### ACTIVITY:
Read through the data and report every line in which the word "sources" occurs.
---------------
(** * Code-Generator: the resumable enumeration-and-dedup engine of [main.py]

    A shallow embedding of [src/main.py] and the properties of its
    enumeration engine.

    - Python [str] values are lists of Unicode code points; Python [int]
      values are [Z].
    - The output file is a sequence of bytes on disk, or absent; the
      text-mode handle [f] opened in append mode has a write buffer that
      reaches the disk on [f.flush()]. Only the flushes of the source are
      modelled, not those the interpreter makes when its buffer fills:
      every scan happens with the buffer empty, so they change no result.
      A line written ends with one LF byte, as on POSIX systems.
    - The report file is a second file, at another path than the output
      file; a report is the statistics snapshot handed to [write_report],
      its rendering left out, like wall-clock time, file sizes and the
      progress lines on the console.
    - [set] is stdpp's [gset], the [per_len_stats] dict is a [gmap].
    - [itertools.product] follows the pure-Python equivalent given in its
      library documentation.
    - [open(..., encoding="utf-8", errors="ignore")] is a byte-at-a-time
      UTF-8 decoder that drops every malformed subsequence, followed by
      universal-newline translation, as the text layer of the interpreter
      does it.
    - [CHARSET] is a parameter of the engine, so that it can be run on
      smaller alphabets; [rng.shuffle] is a parameter that gives the
      permutation applied at each call.
    - [KeyboardInterrupt] is delivered at the boundary of an iteration of
      the candidate loop, after a given number of candidates. *)

From Stdlib Require Import Strings.Byte Ascii String.
From stdpp Require Import gmap list numbers sorting.

Open Scope Z_scope.
Open Scope list_scope.

(** ** Python text *)

(** A code point of a Python [str], and a Python [str]. *)
Abbreviation pychar := N (only parsing).
Abbreviation pystr := (list N) (only parsing).

(** A source literal read as a [str]. *)
Definition str (s : string) : pystr :=
  map N_of_ascii (list_ascii_of_string s).
(** * WiseTestAI: a shallow embedding of the test runner's core logic

    The development follows the Python sources module by module:
    string helpers and the regular-expression engine the parser relies on,
    the feature parser, the configuration manager, the cache manager, the
    AI element finder, the browser manager, the scenario executor, the API
    executor and the table verification of the step executor.  Definitions
    come first, the theorems about them follow. *)

From Stdlib Require Import Strings.String Strings.Ascii Lists.List ZArith QArith Lia Bool Arith.
From stdpp Require Import base option list strings gmap.
Import ListNotations.

Local Open Scope string_scope.
Local Open Scope list_scope.
Local Open Scope nat_scope.

(* ===================================================================== *)
(** ** Python string operations *)
(* ===================================================================== *)

Module Py.

(** Texts are ASCII.  The double quote cannot be written inside the string
    literals of this file, so literals write a backtick where the Python
    source has a double quote and [py] restores it. *)
Definition dq : ascii := ascii_of_nat 34.
Definition bt : ascii := ascii_of_nat 96.

Fixpoint py (s : string) : string :=
  match s with
  | EmptyString => EmptyString
  | String c r => String (if Ascii.eqb c bt then dq else c) (py r)
  end.

Definition chars (s : string) : list ascii := list_ascii_of_string s.
Definition str (l : list ascii) : string := string_of_list_ascii l.

(** [str.isspace] on ASCII: tab, newline, vertical tab, form feed, carriage
    return, the four separators 28..31 and the space. *)
Definition is_space (c : ascii) : bool :=
  let n := nat_of_ascii c in
  ((9 <=? n) && (n <=? 13)) || ((28 <=? n) && (n <=? 32)).

Definition is_digit (c : ascii) : bool :=
  let n := nat_of_ascii c in (48 <=? n) && (n <=? 57).

Definition lower_char (c : ascii) : ascii :=
  let n := nat_of_ascii c in
  if (65 <=? n) && (n <=? 90) then ascii_of_nat (n + 32) else c.

(** [s.lower()] *)
Definition lower_l (l : list ascii) : list ascii := map lower_char l.
Definition lower (s : string) : string := str (lower_l (chars s)).

Fixpoint lstrip_by (p : ascii -> bool) (l : list ascii) : list ascii :=
  match l with
  | [] => []
  | c :: r => if p c then lstrip_by p r else l
  end.

Definition rstrip_by (p : ascii -> bool) (l : list ascii) : list ascii :=
  rev (lstrip_by p (rev l)).

Definition strip_by (p : ascii -> bool) (l : list ascii) : list ascii :=
  rstrip_by p (lstrip_by p l).

(** [s.strip()] *)
Definition strip (s : string) : string := str (strip_by is_space (chars s)).

(** [s.strip(cs)] *)
Definition strip_chars (cs : list ascii) (s : string) : string :=
  str (strip_by (fun c => existsb (Ascii.eqb c) cs) (chars s)).

(** [s.rstrip(cs)] and [s.lstrip(cs)] *)
Definition rstrip_chars (cs : list ascii) (s : string) : string :=
  str (rstrip_by (fun c => existsb (Ascii.eqb c) cs) (chars s)).
Definition lstrip_chars (cs : list ascii) (s : string) : string :=
  str (lstrip_by (fun c => existsb (Ascii.eqb c) cs) (chars s)).

Fixpoint prefix_l (p l : list ascii) : bool :=
  match p, l with
  | [], _ => true
  | a :: p', b :: l' => Ascii.eqb a b && prefix_l p' l'
  | _ :: _, [] => false
  end.

(** [s.startswith(p)] *)
Definition startswith (p s : string) : bool := prefix_l (chars p) (chars s).

(** [s.endswith(p)] *)
Definition endswith (p s : string) : bool :=
  prefix_l (rev (chars p)) (rev (chars s)).

(** [s.find(sub)] on character lists: the least index where [sub] starts. *)
Fixpoint find_l (sub l : list ascii) : option nat :=
  if prefix_l sub l then Some 0
  else match l with
       | [] => None
       | _ :: r => match find_l sub r with
                   | Some i => Some (S i)
                   | None => None
                   end
       end.

(** [s.rfind(sub)]: the greatest index where [sub] starts. *)
Fixpoint rfind_l (sub l : list ascii) : option nat :=
  match l with
  | [] => if prefix_l sub [] then Some 0 else None
  | _ :: r => match rfind_l sub r with
              | Some i => Some (S i)
              | None => if prefix_l sub l then Some 0 else None
              end
  end.

(** [sub in s] *)
Definition contains (sub s : string) : bool :=
  match find_l (chars sub) (chars s) with Some _ => true | None => false end.

(** [s.replace(old, new)] for a non-empty [old]: occurrences are replaced
    from left to right without overlap.  The fuel is the length of the text. *)
Fixpoint replace_l (fuel : nat) (old new l : list ascii) : list ascii :=
  match fuel with
  | 0 => l
  | S f =>
      match l with
      | [] => []
      | c :: r =>
          if prefix_l old l
          then new ++ replace_l f old new (skipn (List.length old) l)
          else c :: replace_l f old new r
      end
  end.

Definition replace (old new s : string) : string :=
  str (replace_l (String.length s) (chars old) (chars new) (chars s)).

(** [s.split()] : the maximal runs of characters that are not whitespace. *)
Fixpoint split_ws_l (cur : list ascii) (l : list ascii) : list (list ascii) :=
  match l with
  | [] => match cur with [] => [] | _ => [rev cur] end
  | c :: r =>
      if is_space c
      then match cur with
           | [] => split_ws_l [] r
           | _ => rev cur :: split_ws_l [] r
           end
      else split_ws_l (c :: cur) r
  end.

Definition split_ws (s : string) : list string :=
  map str (split_ws_l [] (chars s)).

(** [s.split(sep)] for a one-character separator: always at least one
    piece, empty pieces are kept. *)
Fixpoint split_on_l (sep : ascii) (cur : list ascii) (l : list ascii)
  : list (list ascii) :=
  match l with
  | [] => [rev cur]
  | c :: r =>
      if Ascii.eqb c sep then rev cur :: split_on_l sep [] r
      else split_on_l sep (c :: cur) r
  end.

Definition split_on (sep : ascii) (s : string) : list string :=
  map str (split_on_l sep [] (chars s)).

(** [s.split(sep, 1)]: cut at the first separator only. *)
Fixpoint split1_l (sep : ascii) (cur : list ascii) (l : list ascii)
  : list (list ascii) :=
  match l with
  | [] => [rev cur]
  | c :: r =>
      if Ascii.eqb c sep then [rev cur; r] else split1_l sep (c :: cur) r
  end.

Definition split1 (sep : ascii) (s : string) : list string :=
  map str (split1_l sep [] (chars s)).

(** [xs[1:-1]] *)
Definition slice_1_m1 {A} (xs : list A) : list A :=
  tl (removelast xs).

(** [s[n:]] *)
Definition drop_str (n : nat) (s : string) : string := str (skipn n (chars s)).

(** [sep.join(xs)] *)
Fixpoint join (sep : string) (xs : list string) : string :=
  match xs with
  | [] => ""
  | [x] => x
  | x :: r => x ++ sep ++ join sep r
  end.

(** [str(n)] for a natural number. *)
Definition digit_char (d : nat) : ascii := ascii_of_nat (48 + d).

Fixpoint nat_digits (fuel n : nat) (acc : list ascii) : list ascii :=
  match fuel with
  | 0 => acc
  | S f =>
      let acc' := digit_char (n mod 10) :: acc in
      if n <? 10 then acc' else nat_digits f (n / 10) acc'
  end.

Definition str_of_nat (n : nat) : string := str (nat_digits (S n) n []).

End Py.

(* ===================================================================== *)
(** ** Regular expressions (the fragment of Python's [re] the sources use) *)
(* ===================================================================== *)

Module Re.

Inductive item : Type :=
| IChr (c : ascii)
| IRange (lo hi : ascii)
| ISpc
| IDig.

Inductive re : Type :=
| Eps
| Chr (c : ascii)
| Any
| Cls (neg : bool) (l : list item)
| Spc
| Dig
| Eol
| Seq (r1 r2 : re)
| Alt (r1 r2 : re)
| Opt (greedy : bool) (r : re)
| Star (greedy : bool) (r : re)
| Grp (i : nat) (r : re).

Definition Plus (greedy : bool) (r : re) : re := Seq r (Star greedy r).

(** *** Parsing a pattern *)

Definition ch (n : nat) : ascii := ascii_of_nat n.
Definition c_lpar : ascii := ch 40.
Definition c_rpar : ascii := ch 41.
Definition c_star : ascii := ch 42.
Definition c_plus : ascii := ch 43.
Definition c_dot : ascii := ch 46.
Definition c_quest : ascii := ch 63.
Definition c_lbrk : ascii := ch 91.
Definition c_bsl : ascii := ch 92.
Definition c_rbrk : ascii := ch 93.
Definition c_caret : ascii := ch 94.
Definition c_bar : ascii := ch 124.
Definition c_dollar : ascii := ch 36.
Definition c_colon : ascii := ch 58.
Definition c_minus : ascii := ch 45.
Definition c_s : ascii := ch 115.
Definition c_d : ascii := ch 100.

Definition ceq (a b : ascii) : bool := Ascii.eqb a b.

(** An escape outside a class. *)
Definition escape (c : ascii) : re :=
  if ceq c c_s then Spc else if ceq c c_d then Dig else Chr c.

Definition escape_item (c : ascii) : item :=
  if ceq c c_s then ISpc else if ceq c c_d then IDig else IChr c.

(** The items of a class up to the closing bracket. *)
Fixpoint p_items (fuel : nat) (s : list ascii) (acc : list item)
  : option (list item * list ascii) :=
  match fuel with
  | 0 => None
  | S f =>
      match s with
      | [] => None
      | c :: r =>
          if ceq c c_rbrk then Some (rev acc, r)
          else if ceq c c_bsl then
            match r with
            | e :: r' => p_items f r' (escape_item e :: acc)
            | [] => None
            end
          else
            match r with
            | m :: hi :: r' =>
                if ceq m c_minus && negb (ceq hi c_rbrk)
                then p_items f r' (IRange c hi :: acc)
                else p_items f r (IChr c :: acc)
            | _ => p_items f r (IChr c :: acc)
            end
      end
  end.

(** A quantifier after an atom, with its optional lazy mark. *)
Definition p_quant (a : re) (s : list ascii) : re * list ascii :=
  match s with
  | q :: r =>
      let lazy_rest :=
        match r with
        | l :: r' => if ceq l c_quest then (false, r') else (true, r)
        | [] => (true, r)
        end in
      if ceq q c_quest then (Opt (fst lazy_rest) a, snd lazy_rest)
      else if ceq q c_star then (Star (fst lazy_rest) a, snd lazy_rest)
      else if ceq q c_plus then (Plus (fst lazy_rest) a, snd lazy_rest)
      else (a, s)
  | [] => (a, s)
  end.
---------------
### RESPONSE TO THE EXERCISE:
    The development follows the Python sources module by module:
(** ** Regular expressions (the fragment of Python's [re] the sources use) *)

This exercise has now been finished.